Sonreí ante el entusiasmo de mi amigo y recordé con un suspiro aquella
época en la que mis ojos habrían brillado con alegría al contemplar los
paisajes que entonces veíamos. Pero el recuerdo de aquellos días era
demasiado doloroso; debía acallar cualquier pensamiento para disfrutar de
un poco de paz, y aquella idea ya era suficiente para emponzoñar cualquier placer.
Desde Colonia bajamos a las llanuras de Holanda, y decidimos continuar en
diligencia el resto de nuestro camino, porque el viento era contrario y la
corriente del río era demasiado lenta como para arrastrar el barco. Ahora
llegábamos a un territorio muy distinto.

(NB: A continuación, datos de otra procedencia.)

(* ===== verification/CacheBack.v ===== *)
(** Writing the page cache back to the device, and changing the size of a file.  The loops over the
    cached pages of a range, batches of pages that are being written, and what [cache_flush] leaves on
    the device. *)

From S2P Require Import Prelude XArray Cache CacheInv CacheFile.

Module CacheBack.
Import Cache CacheInv CacheFile.
Implicit Types (st : state) (pi : page) (g : ghost).

(** * The pages of an array in order *)

Lemma first_from_spec (m : gmap Z Z) from :
  match xarray_first_from m from with
  | Some (i, p) => m !! i = Some p /\ from <= i /\ forall j, from <= j < i -> m !! j = None
  | None => forall j, from <= j -> m !! j = None
  end.
Proof.
  unfold xarray_first_from.
  apply (map_fold_weak_ind (fun best m => match best with
    | Some (i, p) => m !! i = Some p /\ from <= i /\ forall j, from <= j < i -> m !! j = None
    | None => forall j, from <= j -> m !! j = None
    end)).
  - intros j _. apply lookup_empty.
  - intros i p m' best Hi IH. destruct (i <? from) eqn:E; zbool.
    + destruct best as [[j q]|].
      * destruct IH as (? & ? & Hlt). rewrite lookup_insert_ne by lia. conjs; try done. intros k Hk. rewrite lookup_insert_ne by lia. by apply Hlt.
      * intros j Hj. rewrite lookup_insert_ne by lia. by apply IH.
    + destruct best as [[j q]|].
      * destruct IH as (Hj & ? & Hlt). assert (i <> j) by congruence. destruct (i <? j) eqn:E'; zbool.
        -- rewrite lookup_insert_eq. conjs; try done. intros k Hk. rewrite lookup_insert_ne by lia. apply Hlt. lia.
        -- rewrite lookup_insert_ne by done. conjs; try done. intros k Hk. rewrite lookup_insert_ne by lia. by apply Hlt.
      * rewrite lookup_insert_eq. conjs; try done. intros k Hk. rewrite lookup_insert_ne by lia. apply IH. lia.
Qed.

(** The number of indices from [from] on. *)
Definition left_from (m : gmap Z Z) (from : Z) : nat := base.size (filter (fun kv => from <= kv.1) m).

Lemma left_from_step (m : gmap Z Z) from i p : m !! i = Some p -> from <= i -> (left_from m (i + 1) < left_from m from)%nat.
Proof.
  intros Hi Hf. unfold left_from.
  assert (E : filter (fun kv : Z * Z => i + 1 <= kv.1) m ⊆ delete i (filter (fun kv => from <= kv.1) m)).
  { apply map_subseteq_spec. intros j q Hj. apply map_lookup_filter_Some in Hj as [Hj Hlt]. cbn in Hlt.
    rewrite lookup_delete_ne by lia. apply map_lookup_filter_Some. cbn. split; [done|lia]. }
  apply map_subseteq_size in E.
  assert (H : is_Some (filter (fun kv : Z * Z => from <= kv.1) m !! i)).
  { exists p. apply map_lookup_filter_Some. by split. }
  rewrite (map_size_delete_Some _ _ H) in E. pose proof (map_size_ne_0_lookup_2 _ _ H). lia.
Qed.

Lemma left_from_size (m : gmap Z Z) from : (left_from m from <= base.size m)%nat.
Proof. apply map_subseteq_size, map_filter_subseteq. Qed.

(** * Pages that become clean *)

Lemma unlink_spec c l : NoDup l -> c ∈ l -> exists l', list_remove c l = Some l' /\ NoDup l' /\ forall x, x ∈ l' <-> x ∈ l /\ x <> c.
Proof.
  induction l as [|y l IH]; intros Hnd Hin; [by apply elem_of_nil in Hin|]. apply NoDup_cons in Hnd as [Hy Hnd]. cbn.
  destruct (y =? c) eqn:E; zbool.
  - subst y. exists l. split; [done|]. split; [done|]. intros x. rewrite elem_of_cons. split; [intros Hx; split; [by right|]|tauto].
    by intros ->.
  - destruct IH as (l' & -> & Hnd' & Hl'); [done|set_solver|]. cbn. exists (y :: l'). split; [done|].
    split; [apply NoDup_cons; split; [rewrite Hl'; tauto|done]|]. intros x. rewrite !elem_of_cons, Hl'. naive_solver.
Qed.

Lemma ldiff_none f m : Z.land f m = 0 -> Z.ldiff f m = f.
Proof.
  intros E. apply Z.bits_inj'. intros n Hn. rewrite Z.ldiff_spec.
  assert (Hb : Z.testbit (Z.land f m) n = false) by (rewrite E; apply Z.bits_0). rewrite Z.land_spec in Hb.
  destruct (Z.testbit f n), (Z.testbit m n); done.
Qed.

Lemma clear_clean c p pi st : infos st !! p = Some pi -> is_dirty pi = false -> cache_clear_page_dirty c p st = Some (st, false).
Proof.
  intros Hp Hd. unfold cache_clear_page_dirty. rewrite Hp. cbv beta iota delta [mbind option_bind]. rewrite (upd_spec _ _ _ _ Hp).
  unfold is_dirty in Hd. rewrite Hd.
  assert (E : set_flags (fun f => Z.ldiff f PAGE_FLAG_DIRTY) pi = pi).
  { destruct pi. unfold set_flags. cbn in *. rewrite ldiff_none by (by apply has_false). done. }
  rewrite E, insert_id by done. by destruct st.
Qed.

Lemma clear_dirty c p pi ch st : infos st !! p = Some pi -> is_dirty pi = true -> caches st !! c = Some ch -> 0 < dirty_count ch < 2 ^ 52 ->
  c ∈ dirty_caches st -> NoDup (dirty_caches st) ->
  exists l, cache_clear_page_dirty c p st =
    Some (set_dirty (dirty_pages st - 1) l (set_caches (<[c := set_dirty_count (dirty_count ch - 1) ch]> (caches st))
            (set_infos (<[p := set_flags (fun f => Z.ldiff f PAGE_FLAG_DIRTY) pi]> (infos st)) st)), true) /\
    NoDup l /\ forall x, x ∈ l <-> x ∈ dirty_caches st /\ (x = c -> dirty_count ch <> 1).
Proof.
  intros Hp Hd Hc Hb Hin Hnd. unfold cache_clear_page_dirty. rewrite Hp. cbv beta iota delta [mbind option_bind]. rewrite (upd_spec _ _ _ _ Hp).
  unfold is_dirty in Hd. rewrite Hd. cbn [caches set_dirty set_infos]. rewrite Hc. erewrite upd_cache_spec by exact Hc.
  rewrite u64_small by (unfold is_u64; lia). cbn [dirty_caches set_dirty set_caches set_infos].
  destruct (dirty_count ch =? 1) eqn:E; zbool.
  - destruct (unlink_spec c _ Hnd Hin) as (l & -> & Hl & Hx). exists l. split; [done|]. split; [done|].
    intros x. rewrite Hx. naive_solver.
  - exists (dirty_caches st). split; [done|]. split; [done|]. intros x. split; [intros ?; split; [done|]; intros _; lia|tauto].
Qed.

(** The counts after a page of the cache [c] has become clean. *)
Lemma cleared_dirty_inv st st' g c p pi pi' ch l : inv st g -> dirty_inv st g -> infos st !! p = Some pi -> p ∈ all_pages g ->
  private pi = Some c -> private pi' = Some c -> is_dirty pi = true -> is_dirty pi' = false -> caches st !! c = Some ch ->
  infos st' = <[p := pi']> (infos st) -> caches st' = <[c := set_dirty_count (dirty_count ch - 1) ch]> (caches st) ->
  dirty_caches st' = l -> NoDup l -> (forall x, x ∈ l <-> x ∈ dirty_caches st /\ (x = c -> dirty_count ch <> 1)) -> dirty_inv st' g.
Proof.
  intros I [D1 D2 D3] Hp Hin Hpr Hpr' Hd Hd' Hc Ei Ec El Hnd Hl.
  assert (Hcnt : forall c', count_dirty (infos st') (all_pages g) c' =
    count_dirty (infos st) (all_pages g) c' - (if decide (c' = c) then 1 else 0)).
  { intros c'. rewrite Ei. pose proof (count_dirty_mark (infos st) _ p pi pi' c' c (inv_nodup _ _ I) Hin Hp Hpr Hpr') as E.
    rewrite Hd, Hd' in E. destruct (decide (c' = c)); lia. }
  constructor; rewrite ?El; try done.
  - intros c' ch' Hc'. rewrite Hcnt. rewrite Ec in Hc'. destruct (decide (c' = c)) as [->|Hne].
    + rewrite lookup_insert_eq in Hc'. injection Hc' as <-. cbn. by rewrite (D1 _ _ Hc).
    + rewrite lookup_insert_ne in Hc' by done. rewrite (D1 _ _ Hc'). lia.
  - intros c' ch' Hc'. rewrite Hl. rewrite Ec in Hc'. destruct (decide (c' = c)) as [->|Hne].
    + rewrite lookup_insert_eq in Hc'. injection Hc' as <-. cbn. rewrite (D2 _ _ Hc). split; [intros [? Hx]; specialize (Hx eq_refl); lia|lia].
    + rewrite lookup_insert_ne in Hc' by done. rewrite <- (D2 _ _ Hc'). tauto.
Qed.

Lemma dirty_counted st g c p pi ch : inv st g -> dirty_inv st g -> infos st !! p = Some pi -> p ∈ all_pages g -> private pi = Some c ->
  is_dirty pi = true -> caches st !! c = Some ch -> 0 < dirty_count ch < 2 ^ 52 /\ c ∈ dirty_caches st.
Proof.
  intros I D Hp Hin Hpr Hd Hc. pose proof (count_dirty_bound st g c I) as Hb. rewrite <- (di_count _ _ D _ _ Hc) in Hb.
  assert (Hpos : 0 < dirty_count ch).
  { rewrite (di_count _ _ D _ _ Hc). unfold count_dirty, lenZ. destruct (filter _ (all_pages g)) as [|x k] eqn:E; [|cbn; lia].
    exfalso. assert (Hx : p ∈ filter (fun q => Is_true (dirty_of (infos st) c q)) (all_pages g)).
    { apply list_elem_of_filter. split; [|done]. unfold dirty_of. rewrite Hp, Hpr, Hd, bool_decide_true by done. done. }
    rewrite E in Hx. by apply elem_of_nil in Hx. }
  split; [lia|]. by apply (di_list _ _ D _ _ Hc).
Qed.

(** * Pages that are being written *)

(** A step that writes pages of the cache [c] back, or prepares to: no contents change, and no page
    becomes dirty. *)
Record flushes (c : Z) st g st' g' : Prop := {
  fs_inv : inv st' g';
  fs_content : forall c' i, content st' c' i = content st c' i;
  fs_fixed : fixed <$> caches st' = fixed <$> caches st;
  fs_index : at_index st' = at_index st;
  fs_dirty : dirty_inv st g -> dirty_inv st' g';
  fs_clean : forall p pi', infos st' !! p = Some pi' -> is_dirty pi' = true -> exists pi, infos st !! p = Some pi /\ is_dirty pi = true;
  fs_other : forall c' i, c' <> c -> disk_page st' c' i = disk_page st c' i;
}.

Lemma flushes_refl c st g : inv st g -> flushes c st g st g.
Proof. intros I. constructor; try done. eauto. Qed.

Lemma flushes_trans c st1 g1 st2 g2 st3 g3 : flushes c st1 g1 st2 g2 -> flushes c st2 g2 st3 g3 -> flushes c st1 g1 st3 g3.
Proof.
  intros [] []. constructor; try done; try congruence; eauto.
  - intros p pi' Hp Hd. destruct (fs_clean1 _ _ Hp Hd) as (pi & ? & ?). eauto.
  - intros c' i Hc. by rewrite fs_other1, fs_other0.
Qed.

Definition writing_flags (f : Z) : Z :=
  Z.ldiff (Z.lor (Z.lor (Z.ldiff f PAGE_FLAG_DIRTY) PAGE_FLAG_WRITING) PAGE_FLAG_LOCKED) PAGE_FLAG_LOCKED.

Definition with_write (p : Z) g : ghost :=
  mk_ghost (gens g) (loc g) (rd g) (p :: wr g) (fun q => ext g q + if decide (q = p) then 1 else 0).

Lemma no_io_flags st g p pi c : page_ok st g p pi c -> p ∉ loc g -> p ∉ rd g -> p ∉ wr g -> Z.land (flags pi) PAGE_FLAGS_IO = 0.
Proof.
  intros Ho H1 H2 H3. unfold PAGE_FLAGS_IO. rewrite !Z.land_lor_distr_r.
  pose proof (po_evicting _ _ _ _ _ Ho) as E1. pose proof (po_reading _ _ _ _ _ Ho) as E2. pose proof (po_writing _ _ _ _ _ Ho) as E3.
  rewrite bool_decide_false in E1, E2, E3 by done. apply has_false in E1, E2, E3. by rewrite E1, E2, E3.
Qed.

Lemma start_write st g c i p pi : inv st g -> dirty_inv st g -> at_index st c i = Some p -> p ∉ loc g -> p ∉ rd g -> p ∉ wr g ->
  infos st !! p = Some pi -> is_dirty pi = true ->
  exists s1 s2 e s3 s4 pi4 s5, cache_clear_page_dirty c p st = Some (s1, true) /\ pmm_retain p s1 = Some s2 /\
    cache_wait_page_no_io p s2 = Some e /\ upd (set_flags (fun f => Z.lor f PAGE_FLAG_WRITING)) p s2 = Some s3 /\
    pmm_acquire_page_lock p s3 = Some s4 /\ infos s4 !! p = Some pi4 /\ cached_page_is_evicted pi4 = false /\
    pmm_release_page_lock p s4 = Some s5 /\ flushes c st g s5 (with_write p g) /\
    exists pi5, infos s5 !! p = Some pi5 /\ is_dirty pi5 = false.
Proof.
  intros I D Hi Hl Hr Hw Hp Hd. destruct (inv_cached _ _ I _ _ _ Hi) as (Hin & pi0 & Hp0 & Hpr & Ho). assert (pi0 = pi) as -> by congruence.
  destruct (inv_member _ _ I p Hin) as (pi1 & c1 & Hp1 & Hok). assert (pi1 = pi) as -> by congruence.
  assert (c1 = c) as -> by (pose proof (po_private _ _ _ _ _ Hok); congruence).
  assert (Hch : exists ch, caches st !! c = Some ch).
  { unfold at_index, pgs in Hi. rewrite lookup_fmap in Hi. destruct (caches st !! c); [eauto|done]. }
  destruct Hch as [ch Hch]. destruct (dirty_counted _ _ _ _ _ _ I D Hp Hin Hpr Hd Hch) as [Hb Hdc].
  destruct (clear_dirty c p pi ch st Hp Hd Hch Hb Hdc (di_nodup _ _ D)) as (l & E1 & Hnd & Hmem).
  set (s1 := set_dirty _ _ _) in E1. set (pa := set_flags (fun f => Z.ldiff f PAGE_FLAG_DIRTY) pi) in *.
  assert (Hs1 : infos s1 !! p = Some pa) by apply lookup_insert_eq.
  pose proof (po_ref _ _ _ _ _ Hok) as Href. pose proof (inv_ext _ _ I p) as Hx.
  set (pb := set_ref (ref_count pi + 1) pa). set (s2 := set_infos (<[p := pb]> (infos st)) s1).
  assert (E2 : pmm_retain p s1 = Some s2).
  { unfold pmm_retain. rewrite (upd_spec _ _ _ _ Hs1). change (ref_count pa) with (ref_count pi). rewrite (proj2 (Z.eqb_neq _ _)) by lia.
    unfold s2. cbn [infos s1 set_dirty set_caches set_infos]. by rewrite insert_insert_eq. }
  assert (Hs2 : infos s2 !! p = Some pb) by apply lookup_insert_eq.
  assert (Hio : Z.land (flags pb) PAGE_FLAGS_IO = 0).
  { unfold pb, pa. cbn [flags set_ref set_flags]. rewrite land_ldiff_other by reflexivity. by eapply no_io_flags. }
  assert (E3 : cache_wait_page_no_io p s2 = Some (page_error (flags pb))).
  { unfold cache_wait_page_no_io, pmm_wait_get. rewrite Hs2. cbv beta iota delta [mbind option_bind]. by rewrite Hio. }
  set (pc := set_flags (fun f => Z.lor f PAGE_FLAG_WRITING) pb). set (s3 := set_infos (<[p := pc]> (infos st)) s1).
  assert (E4 : upd (set_flags (fun f => Z.lor f PAGE_FLAG_WRITING)) p s2 = Some s3).
  { rewrite (upd_spec _ _ _ _ Hs2). unfold s3, s2. cbn [infos set_infos]. by rewrite insert_insert_eq. }
  assert (Hs3 : infos s3 !! p = Some pc) by apply lookup_insert_eq.
  pose proof (po_locked _ _ _ _ _ Hok) as Hlk.
  set (pd := set_flags (fun f => Z.lor f PAGE_FLAG_LOCKED) pc). set (s4 := set_infos (<[p := pd]> (infos st)) s1).
  assert (E5 : pmm_acquire_page_lock p s3 = Some s4).
  { unfold pmm_acquire_page_lock. rewrite Hs3. cbv beta iota delta [mbind option_bind].
    assert (has (flags pc) PAGE_FLAG_LOCKED = false) as -> by (unfold pc, pb, pa; cbn [flags set_ref set_flags]; by flag).
    rewrite (upd_spec _ _ _ _ Hs3). unfold s4, s3. cbn [infos set_infos]. by rewrite insert_insert_eq. }
  assert (Hs4 : infos s4 !! p = Some pd) by apply lookup_insert_eq.
  set (pe := set_flags (fun f => Z.ldiff f PAGE_FLAG_LOCKED) pd). set (s5 := set_infos (<[p := pe]> (infos st)) s1).
  assert (E6 : pmm_release_page_lock p s4 = Some s5).
  { unfold pmm_release_page_lock. rewrite Hs4. cbv beta iota delta [mbind option_bind].
    assert (has (flags pd) PAGE_FLAG_LOCKED = true) as -> by (unfold pd; cbn [flags set_flags]; by apply has_lor_same).
    cbn [kassert]. rewrite (upd_spec _ _ _ _ Hs4). unfold s5, s4. cbn [infos set_infos]. by rewrite insert_insert_eq. }
  assert (Hfe : flags pe = writing_flags (flags pi)) by done.
  assert (Hde : is_dirty pe = false) by (unfold is_dirty; rewrite Hfe; unfold writing_flags; by flag).
  exists s1, s2, (page_error (flags pb)), s3, s4, pd, s5. conjs; try done.
  { unfold cached_page_is_evicted. change (private pd) with (private pi). by rewrite Hpr. }
  2:{ exists pe. split; [apply lookup_insert_eq|done]. }
  assert (Hpg : pgs s5 = pgs st) by (by eapply pgs_insert).
  assert (I5 : inv (set_infos (<[p := pe]> (infos st)) st) (with_write p g)).
  { eapply inv_page; try done.
    - split; [done|]. split; [done|]. intros q Hq. cbn. rewrite decide_False by done. split; [lia|]. split; [done|]. set_solver.
    - unfold gen_of. rewrite Hfe. unfold writing_flags. by flag.
    - cbn. rewrite decide_True by done. lia.
    - intros c' _ []. constructor; try done; rewrite ?Hfe; unfold writing_flags; flag; try done.
      + cbn. rewrite decide_True by done. rewrite Href. lia.
      + symmetry. apply bool_decide_eq_true. cbn. by left.
      + intros _ _ Hw'. exfalso. apply Hw'. cbn. by left. }
  constructor.
  - by eapply inv_same; [..|exact I5].
  - intros c' j. rewrite (content_same (set_infos (<[p := pe]> (infos st)) st) s5) by done.
    apply (content_page _ _ pi); [done|]. intros c2 j2 _. unfold page_content. rewrite Hfe. unfold writing_flags. by flag.
  - unfold s5. cbn [caches set_infos s1 set_dirty set_caches]. rewrite fmap_insert. apply insert_id. by rewrite lookup_fmap, Hch.
  - unfold at_index. by rewrite Hpg.
  - intros _. eapply (cleared_dirty_inv st s5 g c p pi pe ch l) in D; try done. destruct D as [D1 D2 D3]. by constructor.
  - intros q qi. unfold s5. cbn [infos set_infos]. destruct (decide (q = p)) as [->|Hne]; [rewrite lookup_insert_eq|rewrite lookup_insert_ne by done; eauto].
    intros [= <-]. by rewrite Hde.
  - done.
Qed.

La tierra era arenosa y las ruedas se
hundían frecuentemente en ella. Las ciudades en este país constituían la
parte más agradable del paisaje. Los holandeses son extremadamente
ordenados, pero a menudo nos sorprendía lo poco práctico que resultaba su
orden. Recuerdo que en cierto lugar había un molino de viento colocado de
tal modo que el postillón se vio obligado a llevar el carruaje por un extremo
del camino para evitar el giro de las aspas. El camino a menudo discurría
entre dos canales, donde no había espacio más que para que pasara un
carruaje; y cuando nos encontrábamos otro vehículo, lo cual ocurría con
frecuencia, nos veíamos obligados a ir hacia atrás durante casi una milla,
hasta que encontrábamos uno de los puentes levadizos que conducen a los
sembrados, donde bajábamos con el carruaje y esperábamos a que pasara el
otro. También empapan el lino en el barro de sus canales y lo cuelgan de los
árboles, a lo largo de los caminos, para secarlo. Y cuando hace mucho calor,
no es fácil soportar el hedor que desprende. Sin embargo, los caminos son
magníficos y los prados, maravillosos.
Desde Rotterdam navegamos hasta Inglaterra. Fue una mañana despejada
de los últimos días de septiembre cuando vi por primera vez los blancos
acantilados de Gran Bretaña. Las riberas del Támesis ofrecían un paisaje
nuevo; eran llanas pero fértiles, y casi todas las ciudades tenían una historia
curiosa. Vimos Tilbury Fort, y recordamos la Armada Española; Gravesend,
Woolwich, Greenwich… lugares de los que ya había oído hablar en mi país.
Al final vimos las numerosísimas agujas de Londres, con San Pablo
elevándose sobre todas las demás, y la Torre, famosa en la historia de Inglaterra.